User:ElNando888/CBPP

With the very upcoming advent of Cloud Lab, I've been thinking about using this new and powerful pipeline to attempt to solve a problem that has been bothering me for quite some time.

The issue

In very simple words, I have been wondering whether we, EteRNA players, have actually learned the rules that prescribe how RNA sequences fold, or did we merely learn to make SHAPE data that mimic targeted secondary structures ?

I was first prompted to this thought by an old thead on the GetSatisfaction forum : Non-Canonical Base Pairs and SHAPE: To Boost or Not to Boost?.

Yesterday (I'm wrting this on 10:25, 26 April 2013 (UTC)), I found this fascinating scientific paper. The bottom-line of this document is simply that SHAPE signal

correlates strongly with cis-Watson-Crick base pairs (the canonical ones)
does not correlate strongly with noncanonical pairings
does correlate strongly with stacking interactions

The scientific team went then ahead and tried (apparently with some success) to define a probability profile based on SHAPE data, which better reflects whether bases are actually paired or not.
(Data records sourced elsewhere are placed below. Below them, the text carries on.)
Lemma find_run_spec q key k fuel pos h l : read_loc q pos = Ret h → seg (nr q) h l None →
  (length l < fuel)%nat →
  ∃ p s, l = p ++ s ∧ find_run fuel q key k pos = Ret (loc_after pos p) ∧
    read_loc q (loc_after pos p) = Ret (head s) ∧
    Forall (λ b, key_of key q b ≤ k) p ∧ (∀ b, head s = Some b → k < key_of key q b).
Proof.
  revert pos h l. induction fuel as [|fuel IH]; intros pos h l Hh Hs Hf; [lia|]. cbn [find_run].
  rewrite Hh, bind_ret_l. destruct l as [|c l]; simpl in Hs.
  { subst h. exists [], []. by split_and!. }
  destruct Hs as (-> & n & Hn & Hs). destruct (nr_inv _ _ _ Hn) as (e & He & ->).
  rewrite (ent_spec _ _ e), bind_ret_l by done.
  destruct (Z.ltb_spec k (key e)) as [Hlt|Hge].
  { exists [], (c :: l). split_and!; try done. intros b [= <-]. unfold key_of. by rewrite He. }
  destruct (IH (AtNext c) (_next_run e) l) as (p & s & -> & Hf' & Hr & Hall & Hhd);
    [simpl; by rewrite (ent_spec _ _ e)|done|simpl in Hf; lia|].
  exists (c :: p), s. rewrite loc_after_cons. split_and!; try done.
  constructor; [|done]. unfold key_of. by rewrite He.
Qed.
(** ** Steps of the polling loop that keep the invariant *)

Lemma run_first_spec w q a ns ss ws : sched_inv q → rep q (a :: ns) ss ws →
  ∃ e q1, ents q !! a = Some e ∧ is_Some (function e) ∧
    run_first w q a = call_alarm w q1 (Some a) 0 ∧ rep q1 ns ss ws ∧
    ents q1 !! a = Some (set_scheduled false TIME_MS_NEVER_WILL e) ∧ sched_inv q1.
Proof.
  intros [Hl (l & Hw) Hc] Hr. destruct (rep_live q (a :: ns) ss ws a Hr) as (e & He & Hs); [by left|].
  exists e. eexists. split; [done|]. split; [apply (Hc a e He); by left|].
  unfold run_first. rewrite (ent_spec _ _ e), bind_ret_l, (upd_spec _ _ e) by done. rewrite bind_ret_l.
  split; [done|]. pose proof (pop_now _ _ _ _ _ _ Hr He) as Hr1. split; [exact Hr1|].
  split; [apply lookup_insert_eq|]. split; [by eexists _, _, _| |].
  - exists l. apply (watched_ext q); try done. intros b.
    by apply (upd_field (λ e, (_poll_index e, fd (poll e))) q a e (set_scheduled false TIME_MS_NEVER_WILL)).
  - intros b eb. simpl. destruct (decide (a = b)) as [<-|].
    + rewrite lookup_insert_eq. intros [= <-] _. apply (Hc a e He). by left.
    + rewrite lookup_insert_ne by done. apply Hc.
Qed.

Lemma run_first_inv w q a : world_ok w → sched_inv q → run_now q = Some a →
  ∃ q', run_first w q a = Ret q' ∧ sched_inv q'.
Proof.
  intros Hw Hi Ha. destruct (inv_lists _ Hi) as (ns & ss & ws & Hr).
  pose proof (rep_run_now _ _ _ _ Hr) as Eh. rewrite Ha in Eh. destruct ns as [|b ns]; [done|].
  injection Eh as <-. destruct (run_first_spec w q a ns ss ws Hi Hr) as (e & q1 & He & Hf & -> & _ & He1 & Hi1).
  by apply (call_alarm_inv _ _ _ _ _ Hw Hi1 He1).
Qed.

Lemma overdue_ret q now : sched_inv q → ∃ b, overdue q now = Ret b ∧
  (b = true → is_Some (run_now q)).
Proof.
  intros Hi. destruct (inv_lists _ Hi) as (ns & ss & ws & Hr). unfold overdue.
  rewrite (rep_run_now _ _ _ _ Hr). destruct ns as [|a ns]; simpl; [by exists false|].
  destruct (rep_live q (a :: ns) ss ws a Hr) as (e & He & _); [by left|].
  rewrite (ent_spec _ _ e), bind_ret_l by done. by eexists.
Qed.

(** Operations on the lists leave the table of watched handles alone, and what
    the entries say about it. *)
Definition watch_field (e : sched_ent) : option nat * Z * pollfd := (function e, _poll_index e, poll e).
Record same_table (q q' : queue) : Prop := {
  st_fds : fds q' = fds q;
  st_count : fdcount q' = fdcount q;
  st_callbacks : fd_callbacks q' = fd_callbacks q;
  st_field b : watch_field <$> ents q' !! b = watch_field <$> ents q !! b;
}.
Lemma same_table_refl q : same_table q q.
Proof. by split. Qed.
Lemma same_table_trans q1 q2 q3 : same_table q1 q2 → same_table q2 q3 → same_table q1 q3.
Proof. intros [] []. split; intros; congruence. Qed.
#[local] Hint Resolve same_table_refl : serval.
And it turns out the the best models are those that take into account not only the SHAPE score of the nucleotide under consideration, but also the scores of its neighboring bases (see the paper for details).

What does all that mean ? Simply put, when we look at lab results in EteRNA, we can actually never tell with confidence whether these shades of blue or yellow are due to actual base pairings, or if they are caused by stacking interactions. It could be the one, the other, or a little bit of both.
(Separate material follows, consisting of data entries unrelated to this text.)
(* ===== verification/OverlayQueue.v ===== *)
(** * The queues of outgoing frames (overlay_queue.c)

    Frames wait in one of five queues, linked through their own fields, until they
    are written into a packet for one of their destinations, acknowledged, or too
    old. Destinations are shared and counted. From route_link.c the file has the
    references to destinations and the choice of destinations for a frame; from
    overlay_payload.c the release of a frame. *)

From S2P Require Import Prelude Mem Prog OverlayBuffer OverlayBufferSpec OverlayBufferCodec Limit OverlayAddress OverlayAddressCodec LinkWindow OverlayFrame FdQueue.
Import Prog OB Limit OverlayAddress OverlayAddressCodec LinkWindow OverlayFrame.

Module OverlayQueue.
Section Queues.
Context {arch : Arch} {allocator : Allocator}.

Definition OQ_ISOCHRONOUS_VOICE : nat := 0.
Definition OQ_ISOCHRONOUS_VIDEO : nat := 2.
Definition OQ_OPPORTUNISTIC : nat := 4.
Definition OQ_MAX : nat := 5.
Definition OVERLAY_MAX_INTERFACES : nat := 16.
Definition MAX_PACKET_DESTINATIONS : Z := 16.
Definition INTERFACE_STATE_UP : Z := 1.
Definition SMALL_PACKET_SIZE : Z := 400.
Definition REACHABLE_NONE : Z := 0.
Definition REACHABLE_DIRECT : Z := Z.lor (Z.shiftl 1 1) (Z.shiftl 1 2).
Definition REACHABLE_INDIRECT : Z := Z.shiftl 1 3.
Definition REACHABLE : Z := Z.lor REACHABLE_DIRECT REACHABLE_INDIRECT.

(** ** State *)

(** overlay_interface.h: struct network_destination; of its [ifconfig] the fields
    that sending uses. The interface is its index in [overlay_interfaces]. *)
Record network_destination := Dest {
  _ref_count : Z;
  d_interface : option nat;
  d_unicast : bool;
  send : bool;
  mtu : Z;
  transmit_timeout_ms : Z;
  d_encapsulation : Z;
  min_rtt : Z;
  max_rtt : Z;
  resend_delay : Z;
  sequence_number : Z;
  transfer_limit : limit_state;
}.

(** struct overlay_interface: its state, whether its radio link has a packet to
    send, and what packets need to know of it. *)
Record link_interface := LinkInterface { state : Z; tx_packet : bool; if_packet : overlay_interface }.

(** overlay_packet.h: struct packet_destination. *)
Record packet_destination := PacketDest {
  sent_sequence : Z;
  transmit_time : Z;
  pd_destination : option nat;
  next_hop : option nat;
}.

(** overlay_packet.h: struct overlay_frame, with the fields of [OverlayFrame] in
    [fr]. The array of destinations has sixteen slots, of which the first
    [destination_count] are in use; [send_hook] names a function and its context. *)
Record queued := Queued {
  prev : option nat;
  next : option nat;
  enqueued_at : Z;
  fr : overlay_frame;
  resend : Z;
  send_hook : option nat;
  delay_until : Z;
  destinations : list packet_destination;
  destination_count : Z;
  manual_destinations : bool;
  transmit_count : Z;
  fr_source_full : bool;
}.

Record overlay_txqueue := TxQueue {
  q_first : option nat;
  q_last : option nat;
  q_length : Z;
  maxLength : Z;
  small_packet_grace_interval : Z;
  latencyTarget : Z;
}.

Record outgoing_packet := Outgoing {
  p_destination : option nat;
  packet_seq : Z;
  p_version : Z;
  header_length : Z;
  p_buffer : option overlay_buffer;
  p_context : decode_context;
}.

(** The routes of a subscriber, and the links out to a neighbour (a list of
    timeouts and destinations). *)
Record route := Route { r_next_hop : option nat; r_destination : option nat }.
Record out_neighbour := OutNeighbour { on_subscriber : nat; out_links : list (Z * nat) }.

(** The frames, destinations, interfaces and subscribers in memory; the variables
    of overlay_queue.c; the scheduler; the packet under construction; and the number
    of times the clock has been read. *)
Record qstate := QState {
  q_mem : mem;
  q_ss : store;
  q_routes : list route;
  q_neighbours : list out_neighbour;
  q_frames : gmap nat queued;
  q_tx : list overlay_txqueue;
  q_dests : gmap nat network_destination;
  q_interfaces : list link_interface;
  q_sequence : Z;
  q_sched : FdQueue.queue;
  q_packet : outgoing_packet;
  voice_timeout : Z;
  q_ticks : nat;
}.
Abbreviation code := (prog qstate).

Definition set_qmem (m : mem) (st : qstate) : qstate :=
  QState m (q_ss st) (q_routes st) (q_neighbours st) (q_frames st) (q_tx st) (q_dests st) (q_interfaces st) (q_sequence st) (q_sched st) (q_packet st) (voice_timeout st) (q_ticks st).
Definition set_qss (ss : store) (st : qstate) : qstate :=
  QState (q_mem st) ss (q_routes st) (q_neighbours st) (q_frames st) (q_tx st) (q_dests st) (q_interfaces st) (q_sequence st) (q_sched st) (q_packet st) (voice_timeout st) (q_ticks st).
Definition set_frames (g : gmap nat queued) (st : qstate) : qstate :=
  QState (q_mem st) (q_ss st) (q_routes st) (q_neighbours st) g (q_tx st) (q_dests st) (q_interfaces st) (q_sequence st) (q_sched st) (q_packet st) (voice_timeout st) (q_ticks st).
Definition set_tx (l : list overlay_txqueue) (st : qstate) : qstate :=
  QState (q_mem st) (q_ss st) (q_routes st) (q_neighbours st) (q_frames st) l (q_dests st) (q_interfaces st) (q_sequence st) (q_sched st) (q_packet st) (voice_timeout st) (q_ticks st).
Definition set_dests (g : gmap nat network_destination) (st : qstate) : qstate :=
  QState (q_mem st) (q_ss st) (q_routes st) (q_neighbours st) (q_frames st) (q_tx st) g (q_interfaces st) (q_sequence st) (q_sched st) (q_packet st) (voice_timeout st) (q_ticks st).
Definition set_sequence (n : Z) (st : qstate) : qstate :=
  QState (q_mem st) (q_ss st) (q_routes st) (q_neighbours st) (q_frames st) (q_tx st) (q_dests st) (q_interfaces st) n (q_sched st) (q_packet st) (voice_timeout st) (q_ticks st).
Definition set_sched (s : FdQueue.queue) (st : qstate) : qstate :=
  QState (q_mem st) (q_ss st) (q_routes st) (q_neighbours st) (q_frames st) (q_tx st) (q_dests st) (q_interfaces st) (q_sequence st) s (q_packet st) (voice_timeout st) (q_ticks st).
Definition set_packet (p : outgoing_packet) (st : qstate) : qstate :=
  QState (q_mem st) (q_ss st) (q_routes st) (q_neighbours st) (q_frames st) (q_tx st) (q_dests st) (q_interfaces st) (q_sequence st) (q_sched st) p (voice_timeout st) (q_ticks st).
Definition set_voice (t : Z) (st : qstate) : qstate :=
  QState (q_mem st) (q_ss st) (q_routes st) (q_neighbours st) (q_frames st) (q_tx st) (q_dests st) (q_interfaces st) (q_sequence st) (q_sched st) (q_packet st) t (q_ticks st).
Definition tick (st : qstate) : qstate :=
  QState (q_mem st) (q_ss st) (q_routes st) (q_neighbours st) (q_frames st) (q_tx st) (q_dests st) (q_interfaces st) (q_sequence st) (q_sched st) (q_packet st) (voice_timeout st) (S (q_ticks st)).

Definition set_prev (v : option nat) (f : queued) : queued :=
  Queued v (next f) (enqueued_at f) (fr f) (resend f) (send_hook f) (delay_until f) (destinations f) (destination_count f) (manual_destinations f) (transmit_count f) (fr_source_full f).
Definition set_next (v : option nat) (f : queued) : queued :=
  Queued (prev f) v (enqueued_at f) (fr f) (resend f) (send_hook f) (delay_until f) (destinations f) (destination_count f) (manual_destinations f) (transmit_count f) (fr_source_full f).
Definition set_enqueued_at (v : Z) (f : queued) : queued :=
  Queued (prev f) (next f) v (fr f) (resend f) (send_hook f) (delay_until f) (destinations f) (destination_count f) (manual_destinations f) (transmit_count f) (fr_source_full f).
Definition set_fr (v : overlay_frame) (f : queued) : queued :=
  Queued (prev f) (next f) (enqueued_at f) v (resend f) (send_hook f) (delay_until f) (destinations f) (destination_count f) (manual_destinations f) (transmit_count f) (fr_source_full f).
Definition set_resend (v : Z) (f : queued) : queued :=
  Queued (prev f) (next f) (enqueued_at f) (fr f) v (send_hook f) (delay_until f) (destinations f) (destination_count f) (manual_destinations f) (transmit_count f) (fr_source_full f).
Definition set_delay_until (v : Z) (f : queued) : queued :=
  Queued (prev f) (next f) (enqueued_at f) (fr f) (resend f) (send_hook f) v (destinations f) (destination_count f) (manual_destinations f) (transmit_count f) (fr_source_full f).
Definition set_destinations (v : list packet_destination) (n : Z) (f : queued) : queued :=
  Queued (prev f) (next f) (enqueued_at f) (fr f) (resend f) (send_hook f) (delay_until f) v n (manual_destinations f) (transmit_count f) (fr_source_full f).
Definition set_manual (v : bool) (f : queued) : queued :=
  Queued (prev f) (next f) (enqueued_at f) (fr f) (resend f) (send_hook f) (delay_until f) (destinations f) (destination_count f) v (transmit_count f) (fr_source_full f).
Definition set_transmit_count (v : Z) (f : queued) : queued :=
  Queued (prev f) (next f) (enqueued_at f) (fr f) (resend f) (send_hook f) (delay_until f) (destinations f) (destination_count f) (manual_destinations f) v (fr_source_full f).
Definition with_version (v : Z) (f : overlay_frame) : overlay_frame :=
  Frame (f_type f) (modifiers f) (ttl f) (queue f) (mdp_sequence f) (f_source f) (f_destination f) (broadcast_id f) v (f_payload f).
Definition with_sequence (v : Z) (f : overlay_frame) : overlay_frame :=
  Frame (f_type f) (modifiers f) (ttl f) (queue f) v (f_source f) (f_destination f) (broadcast_id f) (f_packet_version f) (f_payload f).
Edit: come to think of it : what do you think was happening in those long stretches of A's in loops in the first rounds of Cloud Lab ?

This said, their experiments were run on only 7 solved structures taken from PDB, and they were using the NMIA reagent.

The project

I say, we (EteRNA) do it, just better :)

With the throughput of Cloud Lab, we should be able to get data for hundreds of solved structures. For starters, we will be getting SHAPE data obtained with the reagent in use here, which is the other (faster) reagent named 1M7. There may (or not) be little differences with NMIA.

Also, we will be getting other chemical mapping data, if I'm not mistaken, DMS and CMCT. With some luck, those mappings will have a certain degree of orthogonality that will allow us to distinguish more clearly between signals coming from base pairings and signal coming from stacking interactions.

Then, we would have to come up with a probability profile (which I'm thinking to dub CBPP for Consolidated Base Pairing Probability) that maximizes the predictive power of these combined chemical mappings.